Lost or delayed? Apple’s supply chain woes raise questions over holiday iPhone sales as investors await its December quarter earnings after the closing bell.
Apple Inc (AAPL) – Get Free Report shares moved firmly higher Thursday ahead of the tech giant’s highly-anticipated December quarter earnings after the closing bell, with investors focused on the impact from last year’s supply chain disruptions in China and near-term demand for its iPhones and personal computers.
Apple is expected to post a bottom line of $1.94 per share for its fiscal first quarter, down 7.6% from the same period last year, with revenues in the region of $121.2 billion, although supply chain disruptions that have prevented some of its high-end iPhones making their way to U.S. markets, as well as China’s evolving Covid crisis, could dent that figure.
The overall revenue tally will be the first annual decline for Apple in four years and is likely to include a 5% slump in iPhones sales – which hit a record $71.63 billion over the same quarter of last year.

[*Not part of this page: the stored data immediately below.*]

Lemma preserves_lookupByDirScan P c ev : preserves P (lookupByDirScan c ev).
Proof.
  apply preserves_bind; [apply preserves_ReadDir|intros [|e]; [apply preserves_scan_entries|]].
  by destruct (error_is e ErrNotExist).
Qed.

Lemma preserves_LookupByEvaluatorID P c st ev : preserves P (LookupByEvaluatorID c st ev).
Proof.
  apply preserves_try; [done|intros _]. destruct st as [st|]; [|apply preserves_lookupByDirScan].
  destruct (EvaluatorIDToVersion _ _) as [[v [|]]|]; [|apply preserves_lookupByDirScan|done].
  apply preserves_bind; [apply preserves_Lookup|intros [|]; [done|apply preserves_lookupByDirScan]].
Qed.

(** What a successful [Lookup] saw on disk. *)
Lemma Lookup_files c ev v hit w w' :
  Lookup c ev v w = (Ok hit, w') ->
  cacheDir c `prefix_of` complypackDir c ev v /\
  is_Some (get (complypackDir c ev v ++ [complypackContentFile]) (w_fs w)) /\
  exists d perm, get (complypackDir c ev v ++ [complypackConfigFile]) (w_fs w) = Some (File d perm).
Proof.
  unfold Lookup, io_try, io_bind, io_lift, io_ret.
  destruct (validate_component _ ev) eqn:V1; [|done].
  destruct (validate_component _ v) eqn:V2; [|done]. apply validate_component_ok in V1, V2.
  unfold os_Stat, os_call. destruct (w_fault w (w_tick w)); [done|].
  destruct (get _ (w_fs w)) eqn:E1; [|done]. unfold os_ReadFile, os_call.
  destruct (w_fault _ _); [done|]. simpl w_fs.
  destruct (get (complypackDir c ev v ++ [complypackConfigFile]) (w_fs w)) as [[d perm|]|] eqn:E2;
    [|done|done]. intros _. split_and!; [by apply complypackDir_prefix|by eexists|eauto].
Qed.
End store_facts.

(** ** The retention bound *)

Definition visible_names (m : gmap string node) : list string :=
  fst <$> filter visible_version (dir_list m).

Lemma dir_list_elem m x n : (x, n) ∈ dir_list m <-> m !! x = Some n.
Proof. unfold dir_list. by rewrite merge_sort_Permutation, elem_of_map_to_list. Qed.

Lemma visible_names_elem m x :
  x ∈ visible_names m <->
  has_prefix x "." = false /\ exists n, m !! x = Some n /\ is_dir (Some n) = true.
Proof.
  unfold visible_names. rewrite list_elem_of_fmap. split.
  - intros ([y n] & -> & [[? ?] Hin]%list_elem_of_filter). apply dir_list_elem in Hin. eauto.
  - intros (Hp & n & Hm & Hd). exists (x, n). split; [done|].
    apply list_elem_of_filter. split; [done|]. by apply dir_list_elem.
Qed.

Lemma visible_names_NoDup m : NoDup (visible_names m).
Proof.
  unfold visible_names, dir_list. set (l := merge_sort _ _).
  apply (sublist_NoDup _ l.*1); [|apply fmap_sublist, sublist_filter].
  unfold l. rewrite merge_sort_Permutation. apply NoDup_fst_map_to_list.
Qed.

#[export] Instance older_total ts : Total (older ts).
Proof. intros a b. unfold older. lia. Qed.
#[export] Instance older_trans ts : Transitive (older ts).
Proof. intros a b c. unfold older. lia. Qed.

(** What eviction leaves of the candidates: at most [retention - 1] of them, all
    recorded by the state, none older than a recorded one it removes. *)
Lemma eviction_list_kept cands N ev st :
  exists kept, (length kept <= Z.to_nat (N - 1))%nat /\
    (forall x, x ∈ cands -> x ∉ eviction_list cands N ev (Some st) -> x ∈ kept) /\
    (forall x, x ∈ kept -> x ∈ buildTrackedVersionSet st ev) /\
    (forall x y, x ∈ kept -> y ∈ eviction_list cands N ev (Some st) ->
       y ∈ buildTrackedVersionSet st ev -> older (version_timestamps st ev) y x).
Proof.
  unfold eviction_list. set (T := buildTrackedVersionSet st ev).
  set (tr := filter (fun v => v ∈ T) cands). set (slots := Z.to_nat (N - 1)).
  assert (Htr : forall x, x ∈ tr <-> x ∈ T /\ x ∈ cands) by (intros; unfold tr; by rewrite list_elem_of_filter).
  case_bool_decide as Hlen.
  - exists tr. split_and!; [done| | |].
    + intros x Hx Hn. apply Htr. split; [|done]. destruct (decide (x ∈ T)); [done|].
      destruct Hn. by apply list_elem_of_filter.
    + intros x Hx. by apply Htr in Hx as [? _].
    + intros x y _ [Hy _]%list_elem_of_filter. done.
  - set (k := (length tr - slots)%nat). set (srt := sortByLastUpdated tr st ev).
    assert (Hp : srt ≡ₚ tr) by apply sortByLastUpdated_perm.
    assert (Hs : StronglySorted (older (version_timestamps st ev)) (take k srt ++ drop k srt)).
    { rewrite take_drop. apply (StronglySorted_merge_sort _). }
    exists (drop k srt). split_and!.
    + rewrite length_drop, Hp. lia.
    + intros x Hx Hn. rewrite not_elem_of_app in Hn. destruct Hn as [Hn1 Hn2].
      assert (x ∈ T) as HT. { destruct (decide (x ∈ T)); [done|]. destruct Hn1.
        by apply list_elem_of_filter. }
      assert (x ∈ srt) as Hin by (rewrite Hp; by apply Htr).
      rewrite <-(take_drop k srt) in Hin. apply elem_of_app in Hin as [?|?]; done.
    + intros x Hx. assert (x ∈ srt) as Hin.
      { rewrite <-(take_drop k srt). apply elem_of_app. by right. }
      rewrite Hp in Hin. by apply Htr in Hin as [? _].
    + intros x y Hx [[Hy _]%list_elem_of_filter|Hy]%elem_of_app HyT; [done|].
      by apply (StronglySorted_app_1_elem_of _ _ _ _ _ Hs Hy Hx).
Qed.


(** ** The single dot

    [ValidatePathComponent] accepts ["."], which [filepath.Join] drops: the
    version directory of the version ["."] is the evaluator's directory itself,
    and the directory that eviction then cleans is the root of the cache. *)
Theorem ValidatePathComponent_accepts_dot c ev :
  ValidatePathComponent "." = None /\ complypackDir c ev "." = evaluatorDir c ev /\
  evaluatorDir c "." = cacheDir c ++ [ComplypacksSubdir].
Proof. done. Qed.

Apple warned on November 6 that Foxconn’s 200,000-person factory in Zhengzhou known as ‘iPhone City’ is “currently operating at significantly reduced capacity” owing to covid restrictions put in place last month by officials in Beijing and warned that it could curtail shipments of its higher-end iPhones heading into the holiday season.
The group’s near-term profit and revenues forecasts, then, could prove crucial for investors to discern if demand will remain in place in order to take up sales that were delayed in December.
“Our thesis is that the impact that the Chinese government’s COVID-zero policy had on Apple resulted in iPhone sales shifting to the March quarter, rather than being lost,” said D.A. Davidson analyst Tom Forte, who carries a ‘buy’ rating with a $167 price target on the stock.
Forte puts the sales ‘shift’ at around $5.4 billion, but that figure requires sustained smartphone demand, alongside consistent consumer spending, and both dynamics appear to be on the wane.
Last month, Taiwan Semiconductor Manufacturing, the world’s biggest contract chipmaker and key Apple assembler, lowered its capital spending plans for the coming year amid a pullback in global demand.
Apple’s leading smartphone rival, Samsung, told investors earlier this week that the global handset market is likely to contract this year, with lower-end phones impacted the most, amid what it described as “high demand uncertainty”.
Fading demand for personal computers, meanwhile, could slow sales for other Apple hardware, which benefited from a huge pandemic-era boost linked to work-from-home buying.
Both Intel (INTC) – Get Free Report and Advanced Micro Devices (AMD) – Get Free Report, the biggest U.S. chipmakers focused on the PC sector, have warned on fading demand over the coming months amid a glut in overall supply and a pullback in global consumer spending.
In the U.S., consumer spending is slowing markedly as well, with December retail sales falling 1.1% to a collective $677.1 billion, following a 1% slump in November, even with the boost of lower gasoline prices.
That likely means, according to Wedbush analyst Dan Ives, that investors will be “laser-focused on (CEO Tim) Cook’s commentary for the March/June quarters.”
“In our opinion Cupertino will likely be more prudent around its guidance for the March quarter which is the smart move with the Street already dialing down growth expectations and much bad news baked into the stock,” he added.
Meta unveiled plans last week to slash more than 11,000 people from its global payroll, the biggest reduction in company history, as it grapples with mounting losses in its metaverse project and a pullback in ad spending that continues to hit sales at its flagship Facebook division.
In an interview with CBS Mornings in November, Cook said that while Apple will it will continue to hire, it will make only targeted additions to its estimated global workforce of around 165,000.
“What we’re doing as a consequence (to the economic uncertainty) in this period, is we’re being very deliberate on our hiring … that means we’re continuing to hire, but not everywhere in the company,” Cook said, according to a clip of the interview shared by CBS Mornings.
“We believe strongly in investing for the long term,” Cook added “We don’t believe you can save your way into prosperity. We believe you invest your way into it.”
Apple shares were marked 1.84% higher in pre-market trading to indicate an opening bell price of $148.11 each, a move that would extend the stock’s one-month gain to around 19%.